WORK REQUEST
In the entries below, the lines from the one with "negb (equalGatewayAddresses (gs_Addresses" through the one with "unfold mode_a_status. fold" are to be copied exactly; both ends count.

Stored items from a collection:
^^^^

(* ===== verification/GatewayStatus.v ===== *)
(** * What the Gateway controller reports

    The addresses, conditions and listeners that [reconcileModeA] and [updateStatusModeB] write. *)

From Stdlib Require Import Ascii ZArith.
From S2P Require Import Prelude Monad GoStrings Onion Keys KubeTypes Router Kube Names RefGrant.
From S2P Require Import Status Policies HTTPRouteCtl NetPol Resources ResourcesHA Workloads.
From S2P Require Import Client Harvest GatewayCtl.

(** ** Mode A *)
Definition listener_shape (l : ListenerStatus) : string * Z * list (string * string * string) :=
  (ls_Name l, ls_AttachedRoutes l, map condition_shape (ls_Conditions l)).
Lemma equalListenerStatus_shape a b :
  equalListenerStatus a b = true ↔ map listener_shape a = map listener_shape b.
Proof.
  apply all_equal_map. intros x y. unfold equalListener, listener_shape.
  rewrite !andb_true_iff, !bool_decide_eq_true,
    (all_equal_map _ condition_shape) by apply conditionEqual_shape.
  split; [intros [[-> ->] ->] | intros [= -> -> ->]]; done.
Qed.

(** The routes attached to a name: the last entry's. *)
Definition attached (name : string) (l : list ListenerStatus) : Z :=
  foldl (λ n e, if bool_decide (ls_Name e = name) then ls_AttachedRoutes e else n) 0%Z l.
Lemma attached_shape name l k :
  map listener_shape l = map listener_shape k → attached name l = attached name k.
Proof.
  unfold attached. generalize 0%Z. revert k.
  induction l as [|x l IH]; intros [|y k] n; try done. cbn.
  unfold listener_shape at 1 3. intros [= Hn Ha _ Hl]. rewrite Hn, Ha. by apply IH.
Qed.
Lemma attached_written now gw name ls :
  name ∈ map l_Name ls →
  attached name (map (listener_status now gw) ls) = attached name (gs_Listeners (gw_Status gw)).
Proof.
  unfold attached at 1. set (n0 := 0%Z) at 1.
  assert (∀ n, n = attached name (gs_Listeners (gw_Status gw)) ∨ name ∈ map l_Name ls →
    foldl (λ n e, if bool_decide (ls_Name e = name) then ls_AttachedRoutes e else n) n
      (map (listener_status now gw) ls) = attached name (gs_Listeners (gw_Status gw))) as Hfold.
  { induction ls as [|l ls IH]; intros n; cbn.
    - intros [->|?%not_elem_of_nil]; done.
    - case_bool_decide as Hl.
      + intros _. apply IH. left. unfold attached. by rewrite Hl.
      + intros [->|[->|Hin]%elem_of_cons]; [by apply IH; left|done|by apply IH; right]. }
  intros Hin. apply Hfold. by right.
Qed.

Lemma listener_status_shape now now' gw gw' l :
  gw_meta gw' = gw_meta gw →
  attached (l_Name l) (gs_Listeners (gw_Status gw')) = attached (l_Name l) (gs_Listeners (gw_Status gw)) →
  listener_shape (listener_status now' gw' l) = listener_shape (listener_status now gw l).
Proof.
  intros Hm Ha. unfold listener_shape, listener_status. cbn [ls_Name ls_AttachedRoutes ls_Conditions map].
  unfold attached in Ha. by rewrite Ha.
Qed.

(** The parts of the status. *)
Definition a_addresses (gw : Gateway) (onion : string) : list GatewayStatusAddress :=
  if equalGatewayAddresses (gs_Addresses (gw_Status gw)) [onion_address onion]
  then gs_Addresses (gw_Status gw) else [onion_address onion].
Definition a_wanted (now : Z) (gw : Gateway) : list Condition :=
  [accepted_condition now gw;
   condition now (Generation (gw_meta gw)) "Programmed" ConditionTrue "Programmed"
     "Tor pod provisioned; .onion published"].
Definition a_listeners (now : Z) (gw : Gateway) : list ListenerStatus :=
  let want := map (listener_status now gw) (gw_Listeners gw) in
  if equalListenerStatus (gs_Listeners (gw_Status gw)) want then gs_Listeners (gw_Status gw) else want.
Lemma mode_a_status_parts now gw onion :
  let conds := setConditions (gs_Conditions (gw_Status gw)) (a_wanted now gw) in
  mode_a_status now gw onion =
  ({| gs_Addresses := a_addresses gw onion; gs_Conditions := conds.1; gs_Listeners := a_listeners now gw |},
   negb (equalGatewayAddresses (gs_Addresses (gw_Status gw)) [onion_address onion]) || conds.2 ||
   negb (equalListenerStatus (gs_Listeners (gw_Status gw)) (map (listener_status now gw) (gw_Listeners gw)))).
Proof.
  unfold mode_a_status. fold (a_wanted now gw).
  destruct (setConditions (gs_Conditions (gw_Status gw)) (a_wanted now gw)) as [conds ch]. done.
Qed.

Lemma equalGatewayAddresses_eq a b : equalGatewayAddresses a b = true ↔ a = b.
Proof.
  unfold equalGatewayAddresses.
  rewrite (all_equal_map _ (λ x, (a_Value x, a_Type x))).
  - revert b. induction a as [|[]  a IH]; intros [|[] b]; try done. cbn. split.
    + intros [= -> -> ?%IH]. congruence.
    + by intros [= -> -> ->].
  - intros x y. unfold equalGatewayAddress. rewrite andb_true_iff, objEqual_eq, bool_decide_eq_true.
    split; [intros [-> ->] | intros [= -> ->]]; done.
Qed.
Lemma a_addresses_eq gw onion : a_addresses gw onion = [onion_address onion].
Proof.
  unfold a_addresses. destruct (equalGatewayAddresses _ _) eqn:Heq; [|done].
  by apply equalGatewayAddresses_eq.
Qed.
Lemma mode_a_status_address now gw onion : map a_Value (gs_Addresses (mode_a_status now gw onion).1) = [onion].
Proof. rewrite mode_a_status_parts. cbn [fst gs_Addresses]. by rewrite a_addresses_eq. Qed.
Lemma a_wanted_types now gw : NoDup (map c_Type (a_wanted now gw)).
Proof. change (NoDup ["Accepted"; "Programmed"]). apply (bool_decide_unpack _). vm_compute. done. Qed.
Lemma a_listeners_shape now gw :
  map listener_shape (a_listeners now gw) =
  map listener_shape (map (listener_status now gw) (gw_Listeners gw)).
Proof.
  unfold a_listeners. destruct (equalListenerStatus _ _) eqn:Heq; [|done].
  by apply equalListenerStatus_shape.
Qed.
Lemma a_listeners_again now now' gw st :
  gs_Listeners st = a_listeners now gw →
  equalListenerStatus (gs_Listeners st) (map (listener_status now' (with_gw_Status st gw)) (gw_Listeners gw)) = true.
Proof.
  intros Hst. apply equalListenerStatus_shape. rewrite Hst, a_listeners_shape, !map_map.
  apply map_ext_in. intros l Hl. symmetry. apply listener_status_shape; [done|]. cbn. rewrite Hst.
  rewrite (attached_shape _ _ _ (a_listeners_shape now gw)). apply attached_written.
  apply list_elem_of_In, in_map, Hl.
Qed.

Lemma mode_a_status_same now gw onion : (mode_a_status now gw onion).2 = false → (mode_a_status now gw onion).1 = gw_Status gw.
Proof.
  rewrite mode_a_status_parts. cbn [fst snd]. rewrite !orb_false_iff, !negb_false_iff, a_addresses_eq.
  intros [[Ha Hc] Hl]. apply equalGatewayAddresses_eq in Ha. rewrite <- Ha. unfold a_listeners. rewrite Hl.
  destruct (setConditions _ _) as [conds ch] eqn:Hconds. cbn in Hc |- *. subst ch.
  apply setConditions_unchanged in Hconds as ->. by destruct (gw_Status gw).
Qed.
Lemma mode_a_status_again now now' gw onion :
  mode_a_status now' (with_gw_Status (mode_a_status now gw onion).1 gw) onion = ((mode_a_status now gw onion).1, false).
Proof.
  rewrite (mode_a_status_parts now gw). cbn [fst]. rewrite a_addresses_eq.
  set (st := {| gs_Addresses := _; gs_Conditions := _; gs_Listeners := _ |}).
  pose proof (a_listeners_again now now' gw st eq_refl) as Hl.
  rewrite mode_a_status_parts, a_addresses_eq. unfold a_listeners.
  cbn [with_gw_Status gw_Status gw_Listeners]. cbn zeta. rewrite Hl.
  assert (setConditions (gs_Conditions st) (a_wanted now' (with_gw_Status st gw)) =
    (gs_Conditions st, false)) as ->
    by (apply setConditions_settle; [apply a_wanted_types | by repeat constructor]).
  by rewrite (proj2 (equalGatewayAddresses_eq (gs_Addresses st) _)) by done.
Qed.

(** The status of the single-pod mode says what it must and settles.  It publishes the
    address of the key and no other, reports Accepted and Programmed, lists exactly the
    Gateway's listeners, in order, programmed, and keeps the counts of attached routes, which
    the HTTPRoute controller owns.  A report of no change means the status is as it was, and
    computing the status again over the one just written, at any later time, changes nothing:
    the controller does not wake itself up for ever. *)
Theorem mode_a_status_settles now (gw : Gateway) onion :
  let '(st, changed) := mode_a_status now gw onion in
  map a_Value (gs_Addresses st) = [onion] ∧
  (∀ t, t ∈ ["Accepted"; "Programmed"] →
     ∃ c, condition_of t (gs_Conditions st) = Some c ∧ c_Status c = ConditionTrue ∧
          c_ObservedGeneration c = Generation (gw_meta gw)) ∧
  (∀ t, t ∉ ["Accepted"; "Programmed"] →
     condition_of t (gs_Conditions st) = condition_of t (gs_Conditions (gw_Status gw))) ∧
  map listener_shape (gs_Listeners st) =
    map (λ l, (l_Name l, attached (l_Name l) (gs_Listeners (gw_Status gw)),
               [("Accepted", ConditionTrue, "Accepted"); ("Programmed", ConditionTrue, "Programmed")]))
      (gw_Listeners gw) ∧
  (changed = false → st = gw_Status gw) ∧
  ∀ now', mode_a_status now' (with_gw_Status st gw) onion = (st, false).
Proof.
  pose proof (mode_a_status_same now gw onion) as Hsame.
  pose proof (λ now', mode_a_status_again now now' gw onion) as Hagain.
  pose proof (mode_a_status_parts now gw onion) as Hparts. cbn zeta in Hparts.
  destruct (mode_a_status now gw onion) as [st changed]. cbn [fst snd] in Hsame, Hagain.
  injection Hparts as Hst _.
  split; [|split; [|split; [|split; [|done]]]].
  - by rewrite Hst, a_addresses_eq.
  - pose proof (setConditions_set (gs_Conditions (gw_Status gw)) _ (a_wanted_types now gw)) as Hset.
    rewrite Hst. cbn [gs_Conditions]. intros t Ht.
    apply Forall_cons in Hset as [Ha Hset]. apply Forall_cons in Hset as [Hp _].
    apply elem_of_cons in Ht as [->|Ht]; [|apply list_elem_of_singleton in Ht as ->];
      [destruct Ha as (c & ? & Hc) | destruct Hp as (c & ? & Hc)]; exists c; by repeat split; try apply Hc.
  - intros t Ht. rewrite Hst. by apply setConditions_others.
  - rewrite Hst. cbn [gs_Listeners]. by rewrite a_listeners_shape, map_map.
Qed.

(** ** Mode B *)
Notation is_onion := (λ a, HasSuffix (a_Value a) ".onion" = true).
Lemma replace_onions_spec master found l :
  HasSuffix (a_Value master) ".onion" = true →
  filter is_onion (replace_onions master found l) = (if found then [] else [master]) ∧
  filter (λ a, ¬ is_onion a) (replace_onions master found l) = filter (λ a, ¬ is_onion a) l.
Proof.
  intros Hm. revert found. induction l as [|a l IH]; intros found; cbn [replace_onions].
  - destruct found; [done|]. rewrite filter_cons_True, filter_cons_False by auto. done.
  - destruct (HasSuffix (a_Value a) ".onion") eqn:Ha.
    + rewrite !filter_app, (proj1 (IH true)), (proj2 (IH true)).
      rewrite (filter_cons_False _ a) by (rewrite Ha; auto).
      destruct found; [done|]. rewrite filter_cons_True, filter_cons_False by auto. done.
    + rewrite !(filter_cons_False is_onion), !(filter_cons_True _ a) by congruence.
      by rewrite (proj1 (IH found)), (proj2 (IH found)).
Qed.
Lemma replace_onions_again master found l :
  HasSuffix (a_Value master) ".onion" = true →
  replace_onions master found (replace_onions master found l) = replace_onions master found l.
Proof.
  intros Hm.
  assert (∀ l, replace_onions master true (replace_onions master true l) = replace_onions master true l) as Htrue.
  { clear l. induction l as [|a l IH]; cbn; [done|].
    destruct (HasSuffix (a_Value a) ".onion") eqn:Ha; cbn; [done|]. by rewrite Ha, IH. }
  destruct found; [apply Htrue|]. induction l as [|a l IH]; cbn; [by rewrite Hm|].
  destruct (HasSuffix (a_Value a) ".onion") eqn:Ha; cbn.
  - by rewrite Hm, Htrue.
  - by rewrite Ha, IH.
Qed.

Lemma modeBHealth_true {S} `{!Client S} error_text (gw : Gateway) (s : S) :
  (modeBHealth error_text gw s).1.1 = true ↔
  ∃ fe n, kget s (child gw (FrontendName gw)) = Ok fe ∧
          ("Available", ConditionTrue) ∈ dep_Conditions fe ∧
          countReadyBackends s gw = Ok n ∧ (1 ≤ n)%Z.
Proof.
  unfold modeBHealth. destruct (kget s _) as [fe|[]] eqn:Hfe;
    try (split; [done | by intros (? & ? & [=] & _)]).
  destruct (existsb _ _) eqn:He; cbn [negb].
  - apply existsb_exists in He as ([t st] & Hin & Hc). bools. cbn in *. subst.
    apply list_elem_of_In in Hin.
    destruct (countReadyBackends s gw) as [n|e] eqn:Hn; [|by split; [|intros (? & ? & _ & _ & [=] & _)]].
    destruct (Z.ltb_spec n 1); cbn.
    + split; [done|]. intros (? & ? & _ & _ & [= <-] & ?). lia.
    + split; [|done]. intros _. by exists fe, n.
  - split; [done|]. intros (fe' & n & [= <-] & Hin & _). exfalso.
    assert (existsb (λ c, bool_decide (c.1 = "Available") && bool_decide (c.2 = ConditionTrue))
              (dep_Conditions fe) = true) as Ht; [|congruence].
    apply existsb_exists. eexists. rewrite list_elem_of_In in Hin. split; [exact Hin|].
    by rewrite !bool_decide_true.
Qed.

Lemma OnionAddress_suffix master : onion_wf master → HasSuffix (OnionAddress_String master) ".onion" = true.
Proof. intros Hm. unfold OnionAddress_String. rewrite Hm, Nat.eqb_refl. apply HasSuffix_true. eauto. Qed.
(** Writing the same verdict again changes nothing. *)
Lemma mode_b_status_again now now' (fresh : Gateway) (master : OnionAddress) programmed reason message :
  onion_wf master →
  let st := mode_b_status now fresh (OnionAddress_String master) programmed reason message in
  mode_b_status now' (with_gw_Status st fresh) (OnionAddress_String master) programmed reason message = st.
Proof.
  intros Hm st.
  pose proof (OnionAddress_suffix master Hm) as Hsuf.
  set (wanted := λ now, [accepted_condition now fresh;
    condition now (Generation (gw_meta fresh)) "Programmed" programmed reason message]).
  assert ((setConditions (setConditions (gs_Conditions (gw_Status fresh)) (wanted now)).1 (wanted now')).1 =
    (setConditions (gs_Conditions (gw_Status fresh)) (wanted now)).1) as Hagain.
  { rewrite (setConditions_settle _ (wanted now) (wanted now'));
      [done|apply (a_wanted_types now fresh)|by repeat constructor]. }
  unfold st, mode_b_status at 1. cbn [with_gw_Status gw_Status gs_Addresses gs_Listeners gs_Conditions mode_b_status].
  rewrite replace_onions_again by done. unfold mode_b_status. f_equal. exact Hagain.
Qed.


(** A frontend that is Available, over a backend that has published its hostname. *)
Definition ready_frontend : Deployment := {|
  dep_meta := new_meta (FrontendName example_gateway) "tor" ∅; dep_Spec := None;
  dep_Conditions := [("Available", ConditionTrue)] |}.
Definition ready_backend : Secret := {|
  sec_meta := new_meta (BackendKeySecretName example_gateway 0) "tor" (backend_selector example_gateway);
  sec_Type := "Opaque"; sec_Data := {[ FileHostnameName := [Byte.x61] ]} |}.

^^^^

ANSWER TO THE EXERCISE
   negb (equalGatewayAddresses (gs_Addresses (gw_Status gw)) [onion_address onion]) || conds.2 ||
   negb (equalListenerStatus (gs_Listeners (gw_Status gw)) (map (listener_status now gw) (gw_Listeners gw)))).
Proof.
  unfold mode_a_status. fold (a_wanted now gw).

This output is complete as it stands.